Problem requirements: Please take the records that follow and repeat exactly the lines starting with the line with "by apply elem_of_map_iter." and going on through the line with "intros Hn. unfold live_leases, home_values. pose".

Data:
◆ ◆ ◆ ◆ ◆ ◆ ◆
(** In sync, the ledger holds what an ended vessel leaves: a written edge is
    never reported as a ledger error, and the invariant is kept. A vessel whose
    lease was not put back has none to release. *)
Lemma p_apply_cases U p id edge world now x p' : placements_inv U p -> p_apply p id edge world now = (x, p') ->
  placements_inv U p' /\ (id ∉ U -> forall e, x = Err e -> p_ledger p' = p_ledger p /\ exists we, e = PWrite we).
Proof.
  intros [Hl Hd Hn Hs Hu]. unfold p_apply. destruct (apply _ _ _ _ _) as [[ev|we] h] eqn:Ha.
  - pose proof (home_definition_apply _ _ _ _ _ _ _ Ha) as Hdef.
    destruct (vessel_applied _ _ _ _ _ _ _ Hd Ha) as (v & v' & Hv & Hlive & Hres & Hname & Hspec).
    assert (map_Forall (fun name v => r_name v = name) (home_resources h)) as Hnames.
    { rewrite Hres. apply map_Forall_insert_2; [|done]. rewrite Hname. by apply Hn. }
    assert (forall i, i ∈ U -> is_Some (home_resources h !! i)) as Hu' by (intros i Hi; rewrite Hres, lookup_insert_is_Some'; right; by apply Hu).
    unfold home_get. rewrite Hres, lookup_insert_eq. destruct (Lifecycle.live (vessel_state v')) eqn:Hlive'; cbn.
    + unfold p_get, home_get. cbn. rewrite Hres, lookup_insert_eq. intros [= <- <-]. split; [|done].
      constructor; cbn; [done|by rewrite Hdef|done| |done]. intros i lease. cbn. rewrite Hres, lookup_insert. specialize (Hs i lease).
      destruct (decide (id = i)) as [<-|Hne]; [|done]. rewrite Hs, Hv. split; intros [Hi (v0 & [= <-] & _ & <-)]; (split; [done|]); [exists v'|exists v]; by rewrite Hspec.
    + destruct (decide (id ∈ U)) as [Hin|Hout].
      * assert (forall lease, vessels (p_ledger p) !! id <> Some (VLeased lease)) as Hnone by (intros lease [Hi _]%Hs; done).
        assert (placements_inv U (mkPlacements (p_ledger p) h)) as Hinv.
        { constructor; cbn; [done|by rewrite Hdef|done| |done]. intros i lease. cbn. rewrite Hres, lookup_insert. specialize (Hs i lease).
          destruct (decide (id = i)) as [<-|Hne]; [|done]. rewrite Hs. split; intros [Hi _]; done. }
        rewrite release_eq. destruct (vessels (p_ledger p) !! id) as [[q|lease]|] eqn:Hw; [| |]; cbn; [|by destruct (Hnone lease)|]; intros [= _ <-]; by split.
      * assert (vessels (p_ledger p) !! id = Some (VLeased (spec_lease (vessel_spec v)))) as Hheld by (apply Hs; split; [done|]; eauto).
        rewrite release_eq, Hheld. unfold p_get, home_get. cbn. rewrite Hres, lookup_insert_eq. intros [= <- <-]. split; [|done].
        constructor; cbn; [by apply ledger_inv_delete|by rewrite Hdef|done| |done]. intros i lease. cbn. rewrite Hres, lookup_insert. specialize (Hs i lease).
        destruct (decide (id = i)) as [<-|Hne].
        -- rewrite lookup_delete_eq. split; [done|]. intros (_ & v0 & [= <-] & ? & _). congruence.
        -- by rewrite lookup_delete_ne.
  - intros [= <- <-]. pose proof (apply_failed _ _ _ _ _ _ _ Ha) as Hres. pose proof (home_definition_apply _ _ _ _ _ _ _ Ha) as Hdef. split.
    + constructor; cbn; [done|by rewrite Hdef|by rewrite Hres| |by rewrite Hres]. intros i lease. cbn. rewrite Hres. apply Hs.
    + intros _ e [= <-]. eauto.
Qed.

Lemma sync_ledger U p l' : in_sync_but U p ->
  (forall id lease, vessels l' !! id = Some (VLeased lease) <-> vessels (p_ledger p) !! id = Some (VLeased lease)) ->
  in_sync_but U (mkPlacements l' (p_home p)).
Proof. intros Hs Hl id lease. cbn. rewrite Hl. apply Hs. Qed.

Lemma p_request_inv U p id r x p' : units_ok (shape r) -> placements_inv U p -> p_request p id r = (x, p') -> placements_inv U p'.
Proof.
  intros Hr [Hl Hd Hn Hs Hu]. unfold p_request. destruct (request _ _ _) as [y l'] eqn:Hq. intros [= <- <-].
  constructor; cbn; [by eapply request_inv|done|done| |done]. apply sync_ledger; [done|]. intros i lease.
  unfold request in Hq. destruct (vessels (p_ledger p) !! id) eqn:Hv; simplify_eq/=; [done|].
  rewrite lookup_insert. destruct (decide (id = i)) as [<-|]; [|done]. rewrite Hv. split; congruence.
Qed.

Lemma p_caps_inv U p c q : placements_inv U p -> placements_inv U (p_set_caps p c q).
Proof. intros [Hl Hd Hn Hs Hu]. constructor; [by apply caps_inv|done|done|exact Hs|exact Hu]. Qed.

Lemma p_cap_inv U p c k n : placements_inv U p -> placements_inv U (p_set_cap p c k n).
Proof. intros [Hl Hd Hn Hs Hu]. constructor; [by apply caps_inv|done|done|exact Hs|exact Hu]. Qed.

Lemma p_add_host_inv U p host c x p' : units_ok c -> placements_inv U p -> p_add_host p host c = (x, p') -> placements_inv U p'.
Proof.
  intros Hc [Hl Hd Hn Hs Hu]. unfold p_add_host. destruct (add_host _ _ _) as [y l'] eqn:Hq. intros [= <- <-].
  constructor; cbn; [by eapply add_host_inv|done|done| |done]. apply sync_ledger; [done|].
  unfold add_host in Hq. destruct (hosts (p_ledger p) !! host); by simplify_eq/=.
Qed.

(** ** Restart *)

Lemma holds_app c ss1 ss2 : Forall units_ok ss2 -> holds c (ss1 ++ ss2) -> holds c ss1.
Proof.
  intros Hu [H1 H2]. split; [intros s d Hin; apply H1; set_solver|]. intros d a Ha. specialize (H2 d a Ha).
  assert (total (ss1 ++ ss2) d = total ss1 d + total ss2 d) as He.
  { clear. induction ss1 as [|s ss1 IH]; [done|]. cbn [app]. rewrite !total_cons, IH. lia. }
  pose proof (total_nonneg ss2 d Hu). lia.
Qed.

(** Leases that fit together are all put back. *)
Lemma put_back_all l ps un : ledger_inv l -> NoDup ps.*1 ->
  (forall id lease, (id, lease) ∈ ps -> vessels l !! id = None /\ units_ok (shape (lease_request lease)) /\ is_Some (hosts l !! lease_host lease)) ->
  (forall h c, hosts l !! h = Some c -> holds c (shapes_of ps h ++ shapes_on l h)) ->
  exists l', foldl put_back (l, un) ps = (l', un) /\ hosts l' = hosts l /\ caps l' = caps l /\ ledger_inv l' /\
    forall id v, vessels l' !! id = Some v <-> vessels l !! id = Some v \/ exists lease, (id, lease) ∈ ps /\ v = VLeased lease.
Proof.
  revert l un. induction ps as [|[id lease] ps IH]; intros l un Hl Hnd Hps Hh.
  { exists l. split_and!; try done. intros i v. set_solver. }
  cbn in Hnd. apply NoDup_cons in Hnd as [Hid Hnd].
  destruct (Hps id lease) as (Hv & Hu & [c Hc]); [left|].
  assert (Forall units_ok (shapes_of ps (lease_host lease))) as Hups.
  { apply Forall_forall. intros s Hin. unfold shapes_of in Hin. apply list_elem_of_omap in Hin as ([i ls] & Hin & Hs).
    cbn in Hs. case_bool_decide; simplify_eq. by apply (Hps i ls); right. }
  assert (ledger_inv (with_vessels l (<[id := VLeased lease]> (vessels l)))) as Hl1.
  { apply ledger_inv_insert; [done|done|by left|]. intros ? [= <-]. exists c. split; [done|].
    specialize (Hh _ _ Hc). unfold shapes_of in Hh. cbn in Hh. rewrite bool_decide_eq_true_2 in Hh by done. cbn [app] in Hh.
    eapply holds_app; [exact Hups|]. eapply holds_perm; [|exact Hh]. cbn. constructor. apply Permutation_app_comm. }
  cbn [foldl]. unfold put_back at 2. cbn [fst snd].
  assert (ledger_restore l id lease = (Ok tt, with_vessels l (<[id := VLeased lease]> (vessels l)))) as ->.
  { unfold ledger_restore. rewrite Hv. by rewrite (available_Ok _ _ c Hl1 Hc). }
  destruct (IH (with_vessels l (<[id := VLeased lease]> (vessels l))) un) as (l' & -> & Hho & Hca & Hi & Hvs); [done|done| | |].
  - intros i ls Hin. destruct (Hps i ls) as (H1 & H2 & H3); [by right|]. split_and!; [|done|done]. cbn.
    rewrite lookup_insert_ne; [done|]. intros <-. apply Hid. by apply (list_elem_of_fmap_2 fst _ _ Hin).
  - intros h c' Hc'. specialize (Hh _ _ Hc'). rewrite shapes_on_insert by by left. unfold shapes_of in Hh |- *. cbn in Hh.
    case_bool_decide; cbn [app] in Hh |- *; [|done]. eapply holds_perm; [|exact Hh]. symmetry. apply Permutation_middle.
  - exists l'. split_and!; try done. intros i v. rewrite Hvs. cbn. rewrite lookup_insert_Some. split.
    + intros [[[<- <-]|[? ?]]|(ls & ? & ->)]; [right; eexists; split; [left|done]|by left|right; eexists; split; [by right|done]].
    + intros [H|(ls & Hin & ->)].
      * left. right. split; [|done]. intros <-. congruence.
      * apply elem_of_cons in Hin as [[= -> ->]|Hin]; [left; by left|right; eauto].
Qed.

Lemma elem_of_live_leases h id lease : map_Forall (fun name v => r_name v = name) (home_resources h) ->
  (id, lease) ∈ live_leases (home_values (L := L) h) <->
  exists v, home_resources h !! id = Some v /\ Lifecycle.live (vessel_state v) = true /\ spec_lease (vessel_spec v) = lease.
Proof.
  intros Hn. unfold live_leases, home_values. rewrite list_elem_of_omap. split.
  - intros (v & Hin & Hv). apply list_elem_of_fmap in Hin as ([name v'] & -> & Hin). apply elem_of_map_iter in Hin. cbn in Hv.
    destruct (Lifecycle.live _) eqn:Hlive; [|done]. simplify_eq. exists v'. rewrite (Hn _ _ Hin). eauto.
  - intros (v & Hv & Hlive & <-). exists v. split.
    + apply list_elem_of_fmap. exists (id, v). split; [done|]. by apply elem_of_map_iter.
    + by rewrite Hlive, (Hn _ _ Hv).
Qed.

Lemma live_leases_NoDup h : map_Forall (fun name v => r_name v = name) (home_resources h) ->
  NoDup (live_leases (home_values (L := L) h)).*1.
Proof.
  intros Hn. unfold live_leases, home_values. pose proof (NoDup_map_iter_fst (home_resources h)) as Hnd.
  assert (forall name v, (name, v) ∈ map_iter (home_resources h) -> r_name v = name) as Hin
    by (intros name v Hin; apply elem_of_map_iter in Hin; by apply Hn in Hin).
  induction (map_iter (home_resources h)) as [|[name v] ps IH]; cbn; [constructor|].
  cbn in Hnd. apply NoDup_cons in Hnd as [Hx Hnd]. destruct (Lifecycle.live _) eqn:Hlive; cbn; [|apply IH; [done|set_solver]].
  constructor; [|apply IH; [done|set_solver]]. intros Hc. apply Hx. rewrite (Hin name v) in Hc by set_solver.
  apply list_elem_of_fmap in Hc as ([i ls] & -> & Hc). cbn. apply list_elem_of_omap in Hc as (v' & Hv' & He).
  destruct (Lifecycle.live (vessel_state v')); [|done]. simplify_eq. apply list_elem_of_fmap in Hv' as ([n' v''] & -> & Hv').
  cbn. rewrite (Hin n' v'') by set_solver. by apply (list_elem_of_fmap_2 fst _ _ Hv').
Qed.

Lemma add_hosts_empty hs l l' : add_hosts l hs = Ok l' -> vessels l' = vessels l /\ caps l' = caps l.
Proof.
  revert l. induction hs as [|[h c] hs IH]; intros l H; cbn in H; [by simplify_eq|].
  unfold add_host in H. destruct (hosts l !! h); [done|]. apply IH in H. done.
Qed.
◆ ◆ ◆ ◆ ◆ ◆ ◆
Answer for this exercise:
    + apply list_elem_of_fmap. exists (id, v). split; [done|]. by apply elem_of_map_iter.
    + by rewrite Hlive, (Hn _ _ Hv).
Qed.

Lemma live_leases_NoDup h : map_Forall (fun name v => r_name v = name) (home_resources h) ->
  NoDup (live_leases (home_values (L := L) h)).*1.
Proof.
  intros Hn. unfold live_leases, home_values. pose proof (NoDup_map_iter_fst (home_resources h)) as Hnd.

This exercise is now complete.